Exercise inputs >>

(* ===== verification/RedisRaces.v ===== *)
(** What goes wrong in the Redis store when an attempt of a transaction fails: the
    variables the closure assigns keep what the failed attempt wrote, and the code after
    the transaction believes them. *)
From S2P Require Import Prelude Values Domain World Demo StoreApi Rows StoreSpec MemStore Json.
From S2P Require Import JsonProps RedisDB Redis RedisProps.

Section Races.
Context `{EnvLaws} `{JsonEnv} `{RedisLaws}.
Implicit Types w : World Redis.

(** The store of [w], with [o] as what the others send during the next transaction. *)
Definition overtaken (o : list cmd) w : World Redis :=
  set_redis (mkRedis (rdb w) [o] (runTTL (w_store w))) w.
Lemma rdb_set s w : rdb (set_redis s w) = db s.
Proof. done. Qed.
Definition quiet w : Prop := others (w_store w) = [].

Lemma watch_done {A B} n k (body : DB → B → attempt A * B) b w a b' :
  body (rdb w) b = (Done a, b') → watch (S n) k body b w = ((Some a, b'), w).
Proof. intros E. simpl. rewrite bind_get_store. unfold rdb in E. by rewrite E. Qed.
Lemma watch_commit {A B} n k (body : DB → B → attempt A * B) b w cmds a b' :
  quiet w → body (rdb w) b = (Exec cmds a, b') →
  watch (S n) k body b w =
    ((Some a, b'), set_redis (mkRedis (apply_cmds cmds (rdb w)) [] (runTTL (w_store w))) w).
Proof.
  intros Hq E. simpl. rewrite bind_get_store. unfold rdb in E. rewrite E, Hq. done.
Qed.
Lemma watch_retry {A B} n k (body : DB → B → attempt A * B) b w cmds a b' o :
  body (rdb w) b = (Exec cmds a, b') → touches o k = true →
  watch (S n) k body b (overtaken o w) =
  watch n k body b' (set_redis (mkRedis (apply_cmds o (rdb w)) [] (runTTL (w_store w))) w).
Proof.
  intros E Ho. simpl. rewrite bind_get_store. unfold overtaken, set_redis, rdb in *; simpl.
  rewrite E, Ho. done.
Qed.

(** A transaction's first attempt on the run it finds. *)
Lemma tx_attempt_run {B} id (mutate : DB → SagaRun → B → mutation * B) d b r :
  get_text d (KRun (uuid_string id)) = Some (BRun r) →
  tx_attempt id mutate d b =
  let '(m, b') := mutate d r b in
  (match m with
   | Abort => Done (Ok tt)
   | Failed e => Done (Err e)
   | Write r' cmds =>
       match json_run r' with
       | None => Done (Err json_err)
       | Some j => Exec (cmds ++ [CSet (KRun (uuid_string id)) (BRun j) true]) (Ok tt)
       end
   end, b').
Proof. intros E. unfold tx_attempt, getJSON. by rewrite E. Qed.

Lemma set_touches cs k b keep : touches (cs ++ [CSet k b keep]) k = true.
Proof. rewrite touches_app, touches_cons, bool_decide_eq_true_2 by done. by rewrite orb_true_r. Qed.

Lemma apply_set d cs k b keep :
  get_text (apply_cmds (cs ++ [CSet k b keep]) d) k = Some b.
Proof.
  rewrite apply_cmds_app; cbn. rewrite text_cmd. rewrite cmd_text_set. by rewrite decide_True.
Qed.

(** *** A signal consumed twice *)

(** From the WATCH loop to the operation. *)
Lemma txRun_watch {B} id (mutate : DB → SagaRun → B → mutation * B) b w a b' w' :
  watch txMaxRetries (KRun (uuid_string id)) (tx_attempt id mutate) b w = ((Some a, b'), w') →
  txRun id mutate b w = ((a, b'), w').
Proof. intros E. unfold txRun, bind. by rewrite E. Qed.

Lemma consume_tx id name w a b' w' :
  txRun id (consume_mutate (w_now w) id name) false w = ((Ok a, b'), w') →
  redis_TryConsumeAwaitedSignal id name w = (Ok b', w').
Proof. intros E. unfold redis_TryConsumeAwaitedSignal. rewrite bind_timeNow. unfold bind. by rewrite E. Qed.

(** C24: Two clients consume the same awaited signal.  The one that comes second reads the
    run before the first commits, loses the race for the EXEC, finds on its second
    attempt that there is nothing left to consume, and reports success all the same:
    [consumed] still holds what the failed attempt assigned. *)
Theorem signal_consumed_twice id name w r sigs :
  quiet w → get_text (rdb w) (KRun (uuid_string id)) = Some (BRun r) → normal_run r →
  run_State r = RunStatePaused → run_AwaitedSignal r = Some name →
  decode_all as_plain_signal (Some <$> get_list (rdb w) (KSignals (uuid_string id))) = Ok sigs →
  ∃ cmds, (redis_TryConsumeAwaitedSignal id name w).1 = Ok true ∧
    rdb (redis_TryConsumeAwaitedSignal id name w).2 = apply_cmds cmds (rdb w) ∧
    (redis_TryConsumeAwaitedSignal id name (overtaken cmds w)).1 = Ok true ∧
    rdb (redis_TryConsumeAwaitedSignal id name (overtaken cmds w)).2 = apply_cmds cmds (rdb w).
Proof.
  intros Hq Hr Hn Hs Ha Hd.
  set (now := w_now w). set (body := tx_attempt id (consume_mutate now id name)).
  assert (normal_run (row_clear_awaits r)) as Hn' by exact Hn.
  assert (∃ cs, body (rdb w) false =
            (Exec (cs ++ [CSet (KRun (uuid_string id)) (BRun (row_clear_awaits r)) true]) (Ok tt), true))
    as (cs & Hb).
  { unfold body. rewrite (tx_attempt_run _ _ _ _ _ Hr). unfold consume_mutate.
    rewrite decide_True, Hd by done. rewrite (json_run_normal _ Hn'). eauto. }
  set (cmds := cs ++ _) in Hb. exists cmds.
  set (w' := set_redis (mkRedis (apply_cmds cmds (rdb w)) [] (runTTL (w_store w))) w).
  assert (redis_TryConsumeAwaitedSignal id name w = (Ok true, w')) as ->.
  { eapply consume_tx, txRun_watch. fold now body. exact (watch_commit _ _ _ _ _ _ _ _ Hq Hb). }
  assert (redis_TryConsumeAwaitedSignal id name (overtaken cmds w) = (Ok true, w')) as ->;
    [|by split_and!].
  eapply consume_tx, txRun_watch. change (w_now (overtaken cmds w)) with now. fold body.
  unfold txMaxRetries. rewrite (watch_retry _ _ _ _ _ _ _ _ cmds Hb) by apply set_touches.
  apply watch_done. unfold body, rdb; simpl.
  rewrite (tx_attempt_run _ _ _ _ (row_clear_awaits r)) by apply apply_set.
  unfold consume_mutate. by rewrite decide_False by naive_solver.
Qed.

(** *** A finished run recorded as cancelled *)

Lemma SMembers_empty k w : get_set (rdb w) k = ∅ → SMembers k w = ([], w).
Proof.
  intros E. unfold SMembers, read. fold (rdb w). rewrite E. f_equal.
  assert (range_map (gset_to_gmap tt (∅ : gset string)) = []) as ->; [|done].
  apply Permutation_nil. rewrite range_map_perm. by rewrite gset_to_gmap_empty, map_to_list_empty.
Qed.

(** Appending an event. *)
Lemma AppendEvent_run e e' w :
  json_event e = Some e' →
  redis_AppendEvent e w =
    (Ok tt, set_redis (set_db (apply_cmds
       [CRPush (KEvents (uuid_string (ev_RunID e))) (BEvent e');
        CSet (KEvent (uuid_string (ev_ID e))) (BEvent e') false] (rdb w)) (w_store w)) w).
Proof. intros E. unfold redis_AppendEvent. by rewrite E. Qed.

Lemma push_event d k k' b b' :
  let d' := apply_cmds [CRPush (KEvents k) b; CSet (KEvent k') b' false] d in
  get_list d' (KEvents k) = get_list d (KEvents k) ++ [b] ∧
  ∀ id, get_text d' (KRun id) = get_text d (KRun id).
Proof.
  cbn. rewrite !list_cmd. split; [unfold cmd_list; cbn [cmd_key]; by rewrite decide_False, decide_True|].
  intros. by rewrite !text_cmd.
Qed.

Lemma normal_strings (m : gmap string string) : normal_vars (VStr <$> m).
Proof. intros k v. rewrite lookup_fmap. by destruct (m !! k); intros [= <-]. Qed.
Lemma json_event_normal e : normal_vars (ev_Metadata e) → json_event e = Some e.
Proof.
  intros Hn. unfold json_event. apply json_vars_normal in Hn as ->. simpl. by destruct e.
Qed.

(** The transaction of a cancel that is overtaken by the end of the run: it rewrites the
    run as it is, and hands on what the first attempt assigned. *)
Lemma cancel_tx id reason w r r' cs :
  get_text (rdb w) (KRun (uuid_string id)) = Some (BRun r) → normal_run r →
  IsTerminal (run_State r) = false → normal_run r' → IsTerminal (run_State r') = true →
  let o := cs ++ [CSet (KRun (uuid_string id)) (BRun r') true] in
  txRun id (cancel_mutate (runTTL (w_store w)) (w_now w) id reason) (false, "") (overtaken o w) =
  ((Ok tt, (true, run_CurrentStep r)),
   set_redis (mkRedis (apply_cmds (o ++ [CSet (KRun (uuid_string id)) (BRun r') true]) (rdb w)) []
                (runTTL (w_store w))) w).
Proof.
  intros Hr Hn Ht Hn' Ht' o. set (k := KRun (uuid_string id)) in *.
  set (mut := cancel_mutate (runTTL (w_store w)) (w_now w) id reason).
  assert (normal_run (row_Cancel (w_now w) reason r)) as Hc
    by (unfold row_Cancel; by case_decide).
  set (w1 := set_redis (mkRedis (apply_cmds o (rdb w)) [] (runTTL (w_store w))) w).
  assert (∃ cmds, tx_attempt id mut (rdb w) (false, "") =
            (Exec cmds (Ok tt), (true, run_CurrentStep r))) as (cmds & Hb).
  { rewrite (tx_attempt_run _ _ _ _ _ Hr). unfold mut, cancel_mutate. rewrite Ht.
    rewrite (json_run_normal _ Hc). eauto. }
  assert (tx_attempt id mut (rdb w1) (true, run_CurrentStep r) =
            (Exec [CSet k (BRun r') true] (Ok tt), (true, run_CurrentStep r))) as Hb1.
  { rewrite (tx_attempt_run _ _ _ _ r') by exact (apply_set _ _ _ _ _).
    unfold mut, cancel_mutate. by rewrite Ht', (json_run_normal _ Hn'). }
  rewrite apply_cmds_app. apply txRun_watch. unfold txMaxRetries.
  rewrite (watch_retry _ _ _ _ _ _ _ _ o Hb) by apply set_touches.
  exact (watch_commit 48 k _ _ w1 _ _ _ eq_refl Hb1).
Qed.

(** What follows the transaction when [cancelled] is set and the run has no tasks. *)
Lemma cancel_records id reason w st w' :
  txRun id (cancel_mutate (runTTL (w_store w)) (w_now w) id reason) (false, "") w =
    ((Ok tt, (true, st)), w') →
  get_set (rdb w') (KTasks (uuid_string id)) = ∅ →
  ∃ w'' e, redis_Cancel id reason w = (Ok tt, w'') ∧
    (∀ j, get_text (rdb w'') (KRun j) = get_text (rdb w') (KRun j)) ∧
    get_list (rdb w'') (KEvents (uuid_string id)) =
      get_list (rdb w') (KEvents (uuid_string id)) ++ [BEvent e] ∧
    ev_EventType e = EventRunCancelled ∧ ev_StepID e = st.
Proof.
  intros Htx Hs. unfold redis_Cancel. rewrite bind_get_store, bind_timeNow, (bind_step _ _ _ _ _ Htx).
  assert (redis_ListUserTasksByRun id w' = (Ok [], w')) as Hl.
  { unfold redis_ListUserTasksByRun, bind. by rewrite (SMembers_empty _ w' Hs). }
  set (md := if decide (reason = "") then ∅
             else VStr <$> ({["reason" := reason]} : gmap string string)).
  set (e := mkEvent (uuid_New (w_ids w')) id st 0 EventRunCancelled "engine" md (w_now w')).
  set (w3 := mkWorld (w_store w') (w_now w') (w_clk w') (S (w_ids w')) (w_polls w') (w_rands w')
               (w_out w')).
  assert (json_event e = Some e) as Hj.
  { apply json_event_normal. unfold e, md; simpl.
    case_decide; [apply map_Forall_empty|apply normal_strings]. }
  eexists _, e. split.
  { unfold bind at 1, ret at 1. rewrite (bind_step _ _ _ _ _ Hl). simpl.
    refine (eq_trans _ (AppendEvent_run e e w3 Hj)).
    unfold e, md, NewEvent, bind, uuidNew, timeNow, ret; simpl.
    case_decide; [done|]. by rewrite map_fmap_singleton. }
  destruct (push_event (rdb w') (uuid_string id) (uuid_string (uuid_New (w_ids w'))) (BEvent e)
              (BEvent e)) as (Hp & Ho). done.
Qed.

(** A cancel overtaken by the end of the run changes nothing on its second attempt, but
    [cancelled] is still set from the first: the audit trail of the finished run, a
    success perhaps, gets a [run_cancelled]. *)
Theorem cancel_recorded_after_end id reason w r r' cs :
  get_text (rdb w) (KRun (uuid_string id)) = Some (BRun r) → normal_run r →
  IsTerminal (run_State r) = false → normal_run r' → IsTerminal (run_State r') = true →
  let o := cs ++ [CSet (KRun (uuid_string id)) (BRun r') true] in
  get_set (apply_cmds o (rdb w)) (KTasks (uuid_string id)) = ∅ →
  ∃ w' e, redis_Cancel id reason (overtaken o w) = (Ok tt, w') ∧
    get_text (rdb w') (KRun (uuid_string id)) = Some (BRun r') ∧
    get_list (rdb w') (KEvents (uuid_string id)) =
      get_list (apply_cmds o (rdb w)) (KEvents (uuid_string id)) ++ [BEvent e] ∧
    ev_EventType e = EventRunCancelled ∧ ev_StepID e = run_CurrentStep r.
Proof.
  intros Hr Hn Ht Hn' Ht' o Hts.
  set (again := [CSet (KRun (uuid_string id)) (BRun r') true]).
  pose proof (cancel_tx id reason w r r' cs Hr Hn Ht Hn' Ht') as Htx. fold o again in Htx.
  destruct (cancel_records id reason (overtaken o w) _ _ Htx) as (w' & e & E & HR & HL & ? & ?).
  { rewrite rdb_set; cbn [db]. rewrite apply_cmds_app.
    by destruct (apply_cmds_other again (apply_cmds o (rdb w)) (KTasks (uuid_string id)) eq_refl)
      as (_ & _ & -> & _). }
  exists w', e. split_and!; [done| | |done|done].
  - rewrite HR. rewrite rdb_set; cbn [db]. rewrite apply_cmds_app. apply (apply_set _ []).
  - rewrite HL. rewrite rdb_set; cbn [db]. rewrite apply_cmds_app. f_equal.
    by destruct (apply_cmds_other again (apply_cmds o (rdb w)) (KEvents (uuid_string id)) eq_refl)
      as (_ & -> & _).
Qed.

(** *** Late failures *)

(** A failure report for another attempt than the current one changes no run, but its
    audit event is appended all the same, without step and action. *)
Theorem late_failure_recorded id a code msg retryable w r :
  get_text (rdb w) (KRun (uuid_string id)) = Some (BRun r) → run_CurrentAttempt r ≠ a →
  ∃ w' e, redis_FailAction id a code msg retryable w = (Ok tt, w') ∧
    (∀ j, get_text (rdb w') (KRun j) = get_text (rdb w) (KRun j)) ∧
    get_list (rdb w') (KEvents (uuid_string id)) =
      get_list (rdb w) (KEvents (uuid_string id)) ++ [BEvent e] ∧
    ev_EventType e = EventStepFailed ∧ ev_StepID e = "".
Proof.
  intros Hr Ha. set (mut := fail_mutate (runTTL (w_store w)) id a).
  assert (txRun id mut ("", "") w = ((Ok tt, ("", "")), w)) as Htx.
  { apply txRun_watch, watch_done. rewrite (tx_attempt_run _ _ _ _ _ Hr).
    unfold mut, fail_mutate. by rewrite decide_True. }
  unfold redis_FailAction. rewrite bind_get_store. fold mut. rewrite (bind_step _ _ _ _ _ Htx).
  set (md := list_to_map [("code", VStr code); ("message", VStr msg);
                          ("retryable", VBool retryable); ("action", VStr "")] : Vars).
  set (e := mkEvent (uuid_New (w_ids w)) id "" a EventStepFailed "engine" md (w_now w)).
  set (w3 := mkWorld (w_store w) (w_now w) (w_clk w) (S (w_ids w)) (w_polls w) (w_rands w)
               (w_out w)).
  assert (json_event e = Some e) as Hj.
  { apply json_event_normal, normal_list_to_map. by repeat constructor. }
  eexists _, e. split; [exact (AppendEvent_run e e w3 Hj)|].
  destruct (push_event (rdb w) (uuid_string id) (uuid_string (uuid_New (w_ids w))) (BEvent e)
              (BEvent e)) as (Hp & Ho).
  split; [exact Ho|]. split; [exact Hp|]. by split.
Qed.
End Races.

What is needed >>
When you reach the line holding "Lemma cancel_records id" in the records above, begin reproducing exactly, stop after the line holding "else VStr <$>", and output nothing else.

Written solution >>
Lemma cancel_records id reason w st w' :
  txRun id (cancel_mutate (runTTL (w_store w)) (w_now w) id reason) (false, "") w =
    ((Ok tt, (true, st)), w') →
  get_set (rdb w') (KTasks (uuid_string id)) = ∅ →
  ∃ w'' e, redis_Cancel id reason w = (Ok tt, w'') ∧
    (∀ j, get_text (rdb w'') (KRun j) = get_text (rdb w') (KRun j)) ∧
    get_list (rdb w'') (KEvents (uuid_string id)) =
      get_list (rdb w') (KEvents (uuid_string id)) ++ [BEvent e] ∧
    ev_EventType e = EventRunCancelled ∧ ev_StepID e = st.
Proof.
  intros Htx Hs. unfold redis_Cancel. rewrite bind_get_store, bind_timeNow, (bind_step _ _ _ _ _ Htx).
  assert (redis_ListUserTasksByRun id w' = (Ok [], w')) as Hl.
  { unfold redis_ListUserTasksByRun, bind. by rewrite (SMembers_empty _ w' Hs). }
  set (md := if decide (reason = "") then ∅
             else VStr <$> ({["reason" := reason]} : gmap string string)).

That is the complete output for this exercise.